Work instruction: Determine how many lines of the entries include the word "settles", and report that number with no further text.

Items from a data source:
+++++
(* ===== verification/SendRun.v ===== *)
(** The loop of the send sequence: a resend pass settles or postpones every item
    that is due, a turn keeps the invariant of SendOrder.v, the teardown settles
    whatever is left; and the properties of the sequence that follow. *)
From stdpp Require Import sorting.
From Stdlib Require Import SpecFloat.
From S2P Require Import Prelude GoIo NetId TransferPath FrameCodec AckWindow GoHeap MemoryBudget TransferQueue RttWindow SequenceContract FlightController SendSequence SendNumbers SendOrder.

Section run.
Context {B H : Type} {MP : MemoryPool B H} {ML : MemoryPoolLaws B H} {PG : MessagePool} {E : SendEnv} {EO : EnvOk}.
Abbreviation SS := (@SendSequence B H).
Implicit Types (s : SS) (i : sendItem).

(** ** Resending an item *)

(** A new wire frame replaces the one of the item in hand, which becomes a head. *)
Lemma inv_rewire s L i b M X T :
  inv s L (i :: M) X T -> head (si_wire i) = false -> 0 < Z.of_nat (length b) <= maxFrame ->
  let '(s', buf) := alloc (messagePoolReturn s i) in inv s' L (set_wire i (ItemWire true b buf) :: M) X T /\ keeps s s'.
Proof.
  intros Hs Hh Hb. cbn. split; [|done]. pose proof (wire_bytes i) as Hwb. pose proof maxFrame_pos as Hmp.
  pose proof (flight_nonneg _ _ _ _ _ Hs) as Hfn.
  destruct Hs as [W S K Wi Rn N Md T1 Nm C R Rt F]. split; try done; cbn.
  - by apply (keys_mono s).
  - revert Wi. rewrite !Forall_app, !Forall_cons_iff. intros (W1 & W2 & W3). by split_and!.
  - rewrite <- app_assoc, !flat_map_app, T1. cbn [flat_map gains settles app]. rewrite !flat_map_app. cbn [flat_map]. unfold owns at 2 5. cbn.
    rewrite <- !app_assoc. apply Permutation_app_head. cbn [app]. solve_Permutation.
  - rewrite <- app_assoc, !flat_map_app, Nm. cbn. by rewrite app_nil_r.
  - apply (contracts_same s _ (L ++ i :: M)); [done..|by rewrite !map_app|done].
  - destruct R as (R1 & R2 & R3). rewrite sum_middle in *. split; [done|]. split; [|done].
    revert R2. by rewrite !Forall_app, !Forall_cons_iff.
  - destruct F as [F1 F2 F3 F4]. split; try done; [|by rewrite length_app in *]. rewrite !sum_middle in *.
    apply app_middle_Forall in Wi as [Wi _]. specialize (Hwb Wi). set (i' := set_wire _ _).
    assert (Hn : not_head i = 1 /\ not_head i' = 0) by (unfold not_head; by rewrite Hh). destruct Hn as [Hn Hn'].
    assert (Hf' : wire_ok i') by done. apply flight_of_range in Wi. apply flight_of_range in Hf'.
    change (ss_flight (SSeq _ _ _ _ _ _ _ _ _ _ _ _)) with (ss_flight s).
    rewrite Hn in F3. rewrite Hn'. rewrite ?Z.mul_sub_distr_l, ?Z.mul_add_distr_l in *. lia.
Qed.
+++++
Reply: 3